An unexpected opportunity
Danton’s retirement – entirely temporary – when he left the management of the Committee of Public Safety was an unexpected opportunity for him. He deserves to seize his chance and imposes himself on his colleagues to replace his rival. He has in his hands the supreme power of the republican institutions. It therefore gives a new direction to the Revolution. The time for half-measures, for softness is over. The country discovers the firmness of the Incorruptible. In 1793, the situation no longer allowed for lukewarmness or doubts. The foreign armies are at the borders of the country, the Vendée has chosen the Monarchy. Dozens of departments are in revolt against Paris. Maximilian did not want war. In 1792, he was one of the few to denounce the outbreak of hostilities with Austria. He also proposes the abolition of the death penalty, of which he fears the excesses. In this, too, he is not understood. His conduct remains the same until the end: to save the Republic from its enemies at all costs, even if blood has to be shed for it.
He sees enemies everywhere
Wanting to preserve the achievements of 1789 stems from a good feeling. The trouble is that Robespierre sees enemies everywhere in France. The admirer of Rousseau wants to do so well that he ends up forgetting the principles of tolerance, kindness that he appreciates so much in the philosopher. He becomes the dictator of a totally terrorized France. Robespierre imposes his measures on a Convention which hardly dares to protest. In the mind of the leader, only inflexibility can save the achievements of 1789. The time for hesitation is over. The Terror gives free rein to his passions. Until July 1794, the same tragic spectacle played out every day on the cobblestones of the capital: that of these carts leading to the guillotine dozens of people guilty of clumsy speech or ambiguous behavior. Most of the condemned are no less Republican than others: perhaps they dared to express a little loudly their weariness of all the bloodshed. But at the time of the Terror, that was enough to perish on the Place de la Révolution. Over the months, Robespierre, increasingly isolated among his supporters, locked himself in an implacable destructive logic.
The time of terror
The political companions of the day before quickly become the enemies of France that must be eliminated. When the month of July 1794 comes, Robespierre lives the last weeks of his career and his existence. Man gets lost in philosophical conceptions cut off from the realities of the moment. The deputies begin to fear for their own lives: the dictator is uncontrollable, he must be eliminated otherwise others will in turn take the path of the guillotine.

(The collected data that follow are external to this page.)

(* ===== verification/AgentMain.v ===== *)
(** * The agent process: [cmd/agent/main.go]

    [run]: loading and checking the configuration, connecting, starting the
    tunnel, and the shutdown. *)

From Stdlib Require Import ZArith Lia SpecFloat.
From S2P Require Import Prelude Float Frame Window WriteQueue Stream Mux MuxInv MuxOps Config Auth Backoff Forwarder AgentClient Tunnel.

(** ** Starting *)

(** The service names that are advertised. *)
Definition serviceNames (cfg : AgentConfig) : list string :=
  filter (λ name, name ≠ "") (Config.sm_Name <$> ac_Services cfg).

(** [func initLogger(cfg config.LogConfig) *slog.Logger]: the level, and whether
    text is written. *)
Inductive AgentLogLevel := AgentDebug | AgentInfo | AgentWarn | AgentError.
Definition agent_initLogger (cfg : LogConfig) : AgentLogLevel * bool :=
  (if bool_decide (Level cfg = "debug") then AgentDebug
   else if bool_decide (Level cfg = "warn") then AgentWarn
   else if bool_decide (Level cfg = "error") then AgentError else AgentInfo,
   bool_decide (Format cfg = "text")).

Definition clientCfg (cfg : AgentConfig) : ClientConfig :=
  mkClientConfig (Addr (ac_Relay cfg)) (ReconnectInterval (ac_Relay cfg)) 10 (KeepaliveInterval (ac_Relay cfg))
    (KeepaliveTimeout (ac_Relay cfg)) (serviceNames cfg).

Definition tunnelServices (cfg : AgentConfig) : list Tunnel.ServiceMapping :=
  (λ s, Tunnel.mkServiceMapping (Config.sm_Name s) (Config.sm_Protocol s) (Config.sm_LocalAddr s)
          (Config.sm_RelayPort s)) <$> ac_Services cfg.

Definition forwarderCfg : ServiceForwarderConfig :=
  mkForwarderConfig (5 * 1000000000) 0 (32 * 1024) 0.

Inductive AgentRunErr :=
| AgentLoadConfig (e : ConfigErr)
| AgentValidateCert (e : AuthErr)
| AgentTLSConfig (e : AuthErr)
| AgentConnect (e : ClientErr).

Section agent_main.
Context `{PEM} `{X509 Cert Pool}.

(** The agent once [run] has connected: the tunnel with its client, and the TLS
    configurator. *)
Record AgentProc := mkAgentProc { ap_tunnel : Tunnel; ap_tls : Configurator (Cert := Cert) }.

Inductive AgentRunResult :=
| AgentFailed (e : AgentRunErr)
| AgentValid (services : Z)
| AgentStarted (p : AgentProc).

(** [func run() error], up to the start of its goroutines; [dialed] is the time
    when the dial succeeds. [None] when the fuel of the check of the chain file
    does not suffice. *)
Definition agent_boot (load : string → result ConfigErr AgentConfig) (certs : files) (validate : bool)
    (dialed : option Z) (configPath : string) : option AgentRunResult :=
  match load configPath with
  | Err e => Some (AgentFailed (AgentLoadConfig e))
  | Ok cfg =>
      match ValidateChainCertFile certs (CertFile (ac_TLS cfg)) with
      | None => None
      | Some (Err e) => Some (AgentFailed (AgentValidateCert e))
      | Some (Ok _) =>
          if validate then Some (AgentValid (zlen (ac_Services cfg)))
          else
            let paths := Auth.mkTLSPaths (CertFile (ac_TLS cfg)) (KeyFile (ac_TLS cfg)) (CAFile (ac_TLS cfg)) ""
                           (ServerName (ac_Relay cfg)) in
            match ClientTLSConfig certs (NewConfigurator paths) [WithSessionCache 64] with
            | (_, Err e) => Some (AgentFailed (AgentTLSConfig e))
            | (conf, Ok _) =>
                match Connect (NewClient (clientCfg cfg)) dialed with
                | (_, Err e) => Some (AgentFailed (AgentConnect e))
                | (client, Ok _) => Some (AgentStarted (mkAgentProc (NewTunnel client (tunnelServices cfg)) conf))
                end
            end
      end
  end.

(** The shutdown: [cancel()], tunnel.Stop, and the deferred client.Close. *)
Definition run_cancel (t : Tunnel) : Tunnel :=
  mkTunnel (t_services t) (t_activeStreams t) (t_totalStreams t) (t_startTime t) (t_pc t) true (t_jobs t) (t_client t).
Definition run_shutdown (t : Tunnel) : Tunnel := Stop_cancel (run_cancel t).
Definition run_close (t : Tunnel) : Tunnel := set_client (ClientClose (t_client t)) t.

(** ** Properties *)

Lemma agent_boot_started load certs dialed path p :
  agent_boot load certs false dialed path = Some (AgentStarted p) →
  ∃ cfg now, load path = Ok cfg ∧ dialed = Some now ∧
    ap_tunnel p = NewTunnel (Connect_dialed (NewClient (clientCfg cfg)) now) (tunnelServices cfg).
Proof.
  unfold agent_boot. destruct (load path) as [cfg|]; [|done].
  destruct (ValidateChainCertFile _ _) as [[]|]; [|done..]. destruct (ClientTLSConfig _ _ _) as [conf []]; [|done].
  destruct dialed as [now|]; [|done]. intros [= <-]. by exists cfg, now.
Qed.

Lemma connected_client cfg now :
  ksteps (NewClient cfg) ([] ++ [KConnect true]) (Connect_dialed (NewClient cfg) now).
Proof. eapply ksteps_snoc; [constructor|]. by apply (kstep_connect _ (Some now) _ (Ok tt)). Qed.

Lemma run_shutdown_keeps t : t_ctx (run_shutdown t) = true ∧ t_client (run_shutdown t) = t_client t.
Proof. unfold run_shutdown, Stop_cancel. destruct (t_pc (run_cancel t)); done. Qed.

(** How far Start is from returning, once its context is done. *)
Definition start_rank (pc : StartPC) : nat :=
  match pc with
  | StartIdle => 4 | StartLoop => 3 | InAccept _ _ => 2 | AfterAccept | Reconnecting _ => 1 | StartReturned _ => 0
  end.

Lemma start_progress t :
  t_ctx t = true → acceptStopped t = false →
  ∃ l t', tstep t l t' ∧ (l = TStart ∨ l = TLoop) ∧ t_ctx t' = true ∧ t_client t' = t_client t ∧
    (start_rank (t_pc t') < start_rank (t_pc t))%nat.
Proof.
  intros Hx Ha. unfold acceptStopped in Ha. destruct (t_pc t) as [| |i canceled| |k|] eqn:Ep; [..|done].
  - eexists _, _. split; [apply (tstep_start t 0); unfold Start_begin; by rewrite Ep|]. cbn. split_and!; [by auto|done..|lia].
  - eexists _, _. split; [apply tstep_enter; unfold accept_enter; by rewrite Ep|]. cbn.
    split_and!; [by auto|done..|]. destruct (tc_mux (t_client t)); cbn; lia.
  - eexists _, _. split; [apply tstep_end; unfold accept_end; by rewrite Ep, Hx|]. cbn. split_and!; [by auto|done..|lia].
  - eexists _, _. split; [apply tstep_turn; unfold start_turn; by rewrite Ep, Hx|]. rewrite Hx.
    cbn. split_and!; [by auto|done..|lia].
  - eexists _, _. split; [by eapply turn_canceled|]. cbn. split_and!; [by auto|done..|lia].
Qed.

(** With its context done, Start returns. *)
Lemma shutdown_returns t :
  t_ctx t = true →
  ∃ ls t', tsteps t ls t' ∧ (length ls <= start_rank (t_pc t))%nat ∧ acceptStopped t' = true ∧
    t_client t' = t_client t.
Proof.
  remember (start_rank (t_pc t)) as n eqn:En. revert t En.
  induction (lt_wf n) as [n _ IH]. intros t En Hx.
  destruct (acceptStopped t) eqn:Ea; [exists [], t; split_and!; [constructor|cbn; lia|done..]|].
  destruct (start_progress t Hx Ea) as (l & t1 & Hs & _ & Hx1 & Hc & Hlt).
  rewrite <-En in Hlt. destruct (IH _ Hlt t1 eq_refl Hx1) as (ls & t' & Hss & Hlen & Hst & Hc').
  exists (l :: ls), t'. split_and!; [by eapply tsteps_cons|cbn; lia|done|congruence].
Qed.

(** A closed client holds nothing. *)
Lemma over_client c :
  client_inv c → tc_closed c = true →
  st_Connected (Status c) = false ∧
  (∀ i a, tc_conns c !! i = Some a → m_closeCh (ac_mux a) = true ∧ ac_closed a = true) ∧
  (∀ h hb, tc_heartbeats c !! h = Some hb → hb_canceled hb = true ∨ hb_pc hb = HBDone).
Proof.
  intros [_ Hst Hhb Hcl [_ Hcs] [_ Hhs]] Hc. specialize (Hcl Hc). rewrite Hcl in *.
  assert (tc_heartbeatStop c = None) as Hn.
  { destruct (tc_heartbeatStop _); [|done]. destruct Hhb as [[? [=]] _]; eauto. }
  split_and!.
  - unfold Status. by rewrite Hcl.
  - intros i a Ha. by destruct (Hcs _ _ Ha).
  - intros h hb Hh. destruct (Hhs _ _ Hh); [congruence|done].
Qed.

Lemma ClientClose_closed c : tc_closed (ClientClose c) = true.
Proof. unfold ClientClose. by destruct (tc_closed c) eqn:E. Qed.

Lemma closed_client c :
  client_inv c →
  tc_closed (ClientClose c) = true ∧ st_Connected (Status (ClientClose c)) = false ∧
  (∀ i a, tc_conns (ClientClose c) !! i = Some a → m_closeCh (ac_mux a) = true ∧ ac_closed a = true) ∧
  (∀ h hb, tc_heartbeats (ClientClose c) !! h = Some hb → hb_canceled hb = true ∨ hb_pc hb = HBDone).
Proof. intros I%ClientClose_inv. split; [apply ClientClose_closed|]. apply over_client, ClientClose_closed. done. Qed.

(** A later service of the same name wins. *)
Lemma services_last l1 s l2 (m : gmap string string) :
  Tunnel.sm_Name s ∉ (Tunnel.sm_Name <$> l2) →
  foldl (λ m s, <[Tunnel.sm_Name s := Tunnel.sm_LocalAddr s]> m) m (l1 ++ s :: l2) !! Tunnel.sm_Name s =
  Some (Tunnel.sm_LocalAddr s).
Proof.
  intros Hn. rewrite foldl_app. cbn [foldl].
  assert (∀ m : gmap string string, m !! Tunnel.sm_Name s = Some (Tunnel.sm_LocalAddr s) →
    foldl (λ m s, <[Tunnel.sm_Name s := Tunnel.sm_LocalAddr s]> m) m l2 !! Tunnel.sm_Name s =
    Some (Tunnel.sm_LocalAddr s)) as Hgen; [|apply Hgen; by rewrite lookup_insert_eq].
  induction l2 as [|s' l2 IH]; cbn; [done|]. intros m' Hm. apply not_elem_of_cons in Hn as [Hne Hn].
  apply IH; [done|]. by rewrite lookup_insert_ne.
Qed.

Lemma lookup_last_service c cfg l1 (s : Config.ServiceMapping) l2 :
  ac_Services cfg = l1 ++ s :: l2 → Config.sm_Name s ∉ (Config.sm_Name <$> l2) →
  t_services (NewTunnel c (tunnelServices cfg)) !! Config.sm_Name s =
  Some (Config.sm_LocalAddr s).
Proof.
  intros E Hn. unfold tunnelServices. rewrite E, fmap_app. cbn -[foldl].
  apply (services_last _ (Tunnel.mkServiceMapping (Config.sm_Name s) _ (Config.sm_LocalAddr s) _)).
  cbn. by rewrite <-list_fmap_compose.
Qed.

(** When a list of names can be announced at all. *)
Definition announceable (names : list string) : Prop :=
  names ≠ [] ∧ Forall no_newline names ∧ zlen (join_nl (bytes_of_string <$> names)) <= MaxPayloadSize.

(** What the session of a new connection has queued: the list of the services,
    as one control frame that the relay reads as the same list, or nothing when
    they cannot be announced. *)
Definition announces (names : list string) (m : MuxSession) : Prop :=
  (announceable names ∧ ∃ f, m_writeQueue m = mkQueue [f] [] false ∧ frame_ok f ∧ FCommand f = CmdServiceList ∧
     (Forall (λ name, name ≠ "") names → (length names <= MaxServiceListCount)%nat →
      ∀ relay, m_serviceListCh relay = None → m_serviceListCh (handleFrame relay f) = Some names)) ∨
  (¬ announceable names ∧ m_writeQueue m = mkQueue [] [] false).

Lemma new_session_announces cfg : announces (cc_Services cfg) (new_session cfg).
Proof.
  unfold announces, new_session. destruct (cc_Services cfg) as [|name names]; [right; split; [by intros [? _]|done]|].
  pose proof (λ peer, service_list_roundtrip (NewMuxSession RoleAgent (client_mux_config cfg)) peer (name :: names)) as Hs.
  cbn zeta in Hs. destruct (SendServiceList _ _) as [m' res] eqn:E. destruct (Hs (NewMuxSession RoleAgent (client_mux_config cfg))) as (Hok & Herr & Hf).
  destruct (is_ok res) eqn:Er.
  - left. split; [by split; [|apply Hok]|]. destruct (Hf eq_refl) as (f & Em & Hfr & _). subst m'. exists f. split_and!; try done.
    + clear -E. unfold SendServiceList in E. repeat case_match; simplify_eq; done.
    + intros Hne Hlen relay Hr. destruct (Hs relay) as (_ & _ & Hf'). destruct (Hf' eq_refl) as (f' & Em & _ & Hp).
      assert (f' = f) as <- by (by injection Em). by apply Hp.
  - right. split; [|by rewrite Herr]. intros [_ Ha]. apply Hok in Ha. done.
Qed.

(** C25. The agent serves what it is configured for. When it has started, the
    session it opened has queued for the relay one frame with exactly the
    non-empty names of its services, which the relay reads as the same list up
    to its maximum number, when there are names, none has a line break and
    together they fit a frame; otherwise nothing is announced. And at every
    later moment a stream that the agent accepts and that asks for such a name
    is forwarded to the local address, when there is one, of the last service of
    that name. *)
Theorem agent_serves_configured load certs dialed path p ls t :
  agent_boot load certs false dialed path = Some (AgentStarted p) → tsteps (ap_tunnel p) ls t →
  ∃ cfg i0 a0, load path = Ok cfg ∧
    tc_mux (t_client (ap_tunnel p)) = Some i0 ∧ tc_conns (t_client (ap_tunnel p)) !! i0 = Some a0 ∧
    announces (serviceNames cfg) (ac_mux a0) ∧
    (∀ name, name ∈ serviceNames cfg ↔ name ≠ "" ∧ ∃ s, s ∈ ac_Services cfg ∧ Config.sm_Name s = name) ∧
    (∀ l1 s l2 i canceled a r m st, ac_Services cfg = l1 ++ s :: l2 → Config.sm_Name s ≠ "" →
       Config.sm_Name s ∉ (Config.sm_Name <$> l2) → Config.sm_LocalAddr s ≠ "" →
       t_pc t = InAccept i canceled → tc_conns (t_client t) !! i = Some a →
       AcceptStream (ac_mux a) = Some (r, m) → m_heap m !! r = Some st →
       openPayload st = bytes_of_string (Config.sm_Name s) →
       ∃ t' j, accept_stream t = Some t' ∧ t_jobs t !! j = None ∧
         t_jobs t' = <[j := mkJob i r (Config.sm_LocalAddr s)]> (t_jobs t)).
Proof.
  intros (cfg & now & El & -> & Hp)%agent_boot_started Hs. rewrite Hp in Hs.
  exists cfg. rewrite Hp. cbn. eexists _, _. split_and!; [done..|by rewrite lookup_insert_eq|exact (new_session_announces (clientCfg cfg))| |].
  - intros name. unfold serviceNames. rewrite list_elem_of_filter, list_elem_of_fmap. naive_solver.
  - intros l1 s l2 i canceled a r m st E Hne Hn Ha Ep Ea Eacc Er Ho.
    pose proof (ti_services _ _ _ _ (tsteps_inv _ _ _ _ _ _ (connected_client (clientCfg cfg) now) Hs)) as Hsv.
    assert (resolveTarget (t_services t) (openPayload st) = Config.sm_LocalAddr s) as Ht.
    { rewrite Ho, Hsv. unfold resolveTarget. destruct (bytes_of_string (Config.sm_Name s)) as [|b bs] eqn:Eb.
      { destruct Hne. rewrite <-(string_of_bytes_of_string (Config.sm_Name s)), Eb. done. }
      rewrite <-Eb, string_of_bytes_of_string. by erewrite lookup_last_service. }
    pose proof (accept_stream_cases _ _ _ _ _ _ _ Ep Ea Eacc Er) as Hc. cbn zeta in Hc.
    rewrite Ht, bool_decide_eq_false_2 in Hc by done. eexists _, _. split; [exact Hc|]. split; [|done].
    apply not_elem_of_dom, is_fresh.
Qed.

(** A shutdown of the agent ends everything, at every moment of its life:
    after [cancel] and Stop, at most four more steps of Start, none of which
    dials, make it return, which is what Stop waits for; and after the final
    Close every connection the client ever made is closed and every heartbeat
    canceled or over. *)
Theorem agent_shutdown load certs dialed path p ls t :
  agent_boot load certs false dialed path = Some (AgentStarted p) → tsteps (ap_tunnel p) ls t →
  ∃ ls' t', tsteps (run_shutdown t) ls' t' ∧ (length ls' <= 4)%nat ∧
    acceptStopped t' = true ∧ t_client t' = t_client t ∧
    let c := t_client (run_close t') in
    tc_closed c = true ∧ st_Connected (Status c) = false ∧
    (∀ i a, tc_conns c !! i = Some a → m_closeCh (ac_mux a) = true ∧ ac_closed a = true) ∧
    (∀ h hb, tc_heartbeats c !! h = Some hb → hb_canceled hb = true ∨ hb_pc hb = HBDone).
Proof.
  intros (cfg & now & El & -> & Hp)%agent_boot_started Hs. rewrite Hp in Hs.
  pose proof (ti_client _ _ _ _ (tsteps_inv _ _ _ _ _ _ (connected_client (clientCfg cfg) now) Hs)) as I.
  destruct (shutdown_returns (run_shutdown t)) as (ls' & t' & Hs' & Hlen & Hst & Hc).
  { apply run_shutdown_keeps. }
  exists ls', t'. rewrite (proj2 (run_shutdown_keeps t)) in Hc. split_and!; try done; [|cbn; rewrite Hc; by apply closed_client..].
  etrans; [exact Hlen|]. destruct (t_pc _); cbn; lia.
Qed.
End agent_main.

On July 26, he was prevented from speaking at the podium and arrested. The government of Paris, the Commune, decided on an insurrection to free the man who had been declared an “outlaw” on the 27th. In the evening, Robespierre took refuge at the Hôtel de Ville when an armed column stormed the ‘building. He allegedly attempted suicide with a pistol. Wounded in the jaw, he was arrested. Leaving the courthouse in the middle of the afternoon, Robespierre was led with other condemned prisoners, including his brother Augustin, to the Place de la Révolution. The scaffold is permanent there. Transported on carts, the condemned arrive around 6:15 p.m. A total of 22 men were executed. Maximilien Robespierre was the penultimate. His head was shown to the crowd who came to watch the execution. All the bodies and heads were buried in a common grave, in an old cemetery in the 8th arrondissement opened for the guillotines. After Robespierre, those close to the Commune were put on the scaffold: 71 on July 29, 12 on July 30. The death of Robespierre marked the end of the Terror, an exceptional regime during which several thousand “counter-revolutionaries ” were killed.